Yuryev embarked on a career in local politics, winning a seat in the Samara Provincial Duma's IV convocation on 11 March 2007, as a representative of United Russia. He sat as Deputy Chairman of the Samara Provincial Duma. On 30 January 2012 Yuryev announced that he was leaving United Russia to "get out of the backstage struggle." He registered as an independent candidate in that year's mayoral elections for the city of Tolyatti, winning 3.96 percent of the vote.

Over his career Yuryev had received the government awards of the Order "For Service to the Homeland in the Armed Forces of the USSR" Third Class in 1987, and the Order "For Merit to the Fatherland" Fourth Class in 2001. He had also received the several orders of the Russian Orthodox Church; the Order of Holy Prince Daniel of Moscow Third Class, the Order of Saint Righteous Grand Duke Dmitry Donskoy Third Class and the Order of Saint Seraphim of Sarov Third Class.

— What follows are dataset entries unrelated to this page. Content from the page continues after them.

Definition render_block (e t b : value) (st : rstate) : rstate * outcome :=
  match t with
  | VNil => (st, Done)
  | VStr n =>
      match block_walk fuel reg n b with
      | WFound body =>
          match e with
          | VEnv => call body None st
          | _ => (st, Unmodelled)
          end
      | WNone => (st, Done)
      | WIndexNil => (st, RuntimeError IndexNil)
      | WFuel => (st, OutOfFuel)
      end
  | _ => (st, RuntimeError IndexNil)
  end.

(** *** [render_template] ([luatemplate.c], lines 121-132)
<<
	local env, n = ...
	local tn = n

	while template[n].extends ~= nil do
		n = template[n].extends
	end
	env.print = print
	env.string = string
	env.render_block = render_block
	env.render_template = render_template
	template[n].main(env, tn)
>>
*)
Fixpoint root_walk (k : nat) (n : string) : walk string :=
  match reg !! n with
  | None => WIndexNil
  | Some tpl =>
      match extends tpl with
      | None => WFound n
      | Some p =>
          match k with
          | O => WFuel
          | S k' => root_walk k' p
          end
      end
  end.

Definition install_helpers (e : gmap string value) : gmap string value :=
  <["render_template" := VRenderTemplate]>
    (<["render_block" := VRenderBlock]>
       (<["string" := VString]> (<["print" := VPrint]> e))).

Definition render_template (e n : value) (st : rstate) : rstate * outcome :=
  match n with
  | VStr tn =>
      match root_walk fuel tn with
      | WFound root =>
          match e with
          | VEnv =>
              let st1 := RState (install_helpers (env st)) (out st) in
              match reg !! root ≫= main with
              | Some body => call body (Some (VStr tn)) st1
              | None => (st1, RuntimeError (CallNil "main"))
              end
          | VString => (st, Unmodelled)
          | _ => (st, RuntimeError IndexNil)
          end
      | WNone => (st, Done)
      | WIndexNil => (st, RuntimeError IndexNil)
      | WFuel => (st, OutOfFuel)
      end
  | _ => (st, RuntimeError IndexNil)
  end.

(** A statement of a routine. *)
Definition exec_stmt (t : option value) (s : stmt) (st : rstate) : rstate * outcome :=
  match s with
  | SRaw _ => (st, Unmodelled)
  | SCall f args =>
      match eval_args t (env st) args with
      | inr o => (st, o)
      | inl vs =>
          match lookup_name t (env st) f with
          | VPrint => do_print sk vs st
          | VRenderBlock =>
              render_block (nth 0 vs VNil) (nth 1 vs VNil) (nth 2 vs VNil) st
          | VRenderTemplate => render_template (nth 0 vs VNil) (nth 1 vs VNil) st
          | VNil => (st, RuntimeError (CallNil f))
          | VStr _ | VEnv | VString => (st, RuntimeError (CallNonFunction f))
          end
      end
  end.

Fixpoint exec_body (t : option value) (body : list stmt) (st : rstate)
  : rstate * outcome :=
  match body with
  | [] => (st, Done)
  | s :: rest =>
      match exec_stmt t s st with
      | (st', Done) => exec_body t rest st'
      | stopped => stopped
      end
  end.
End Dispatch.

(** Calling a routine; [fuel] bounds the nesting of calls and the length of
    the walks along [extends]. *)
Fixpoint invoke (fuel : nat) (reg : gmap string template) (sk : sink)
    (body : list stmt) (t : option value) (st : rstate) : rstate * outcome :=
  match fuel with
  | O => (st, OutOfFuel)
  | S fuel' => exec_body (invoke fuel' reg sk) fuel' reg sk t body st
  end.

End Registry.

(** ** The orchestrator and the render context *)

Module Context.
Import Reader Lua Registry.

He also had over thirty medals. On 28 April 2009 the Samara Provincial Duma awarded him an honorary badge "For merits in lawmaking."

==Death==
Yuryev died on 25 April 2020 at the age of 69. His funeral and burial took place on 27 April at the Church of Saint George the Victorious in the village of Khryashchevka. He was married, with a daughter and a granddaughter.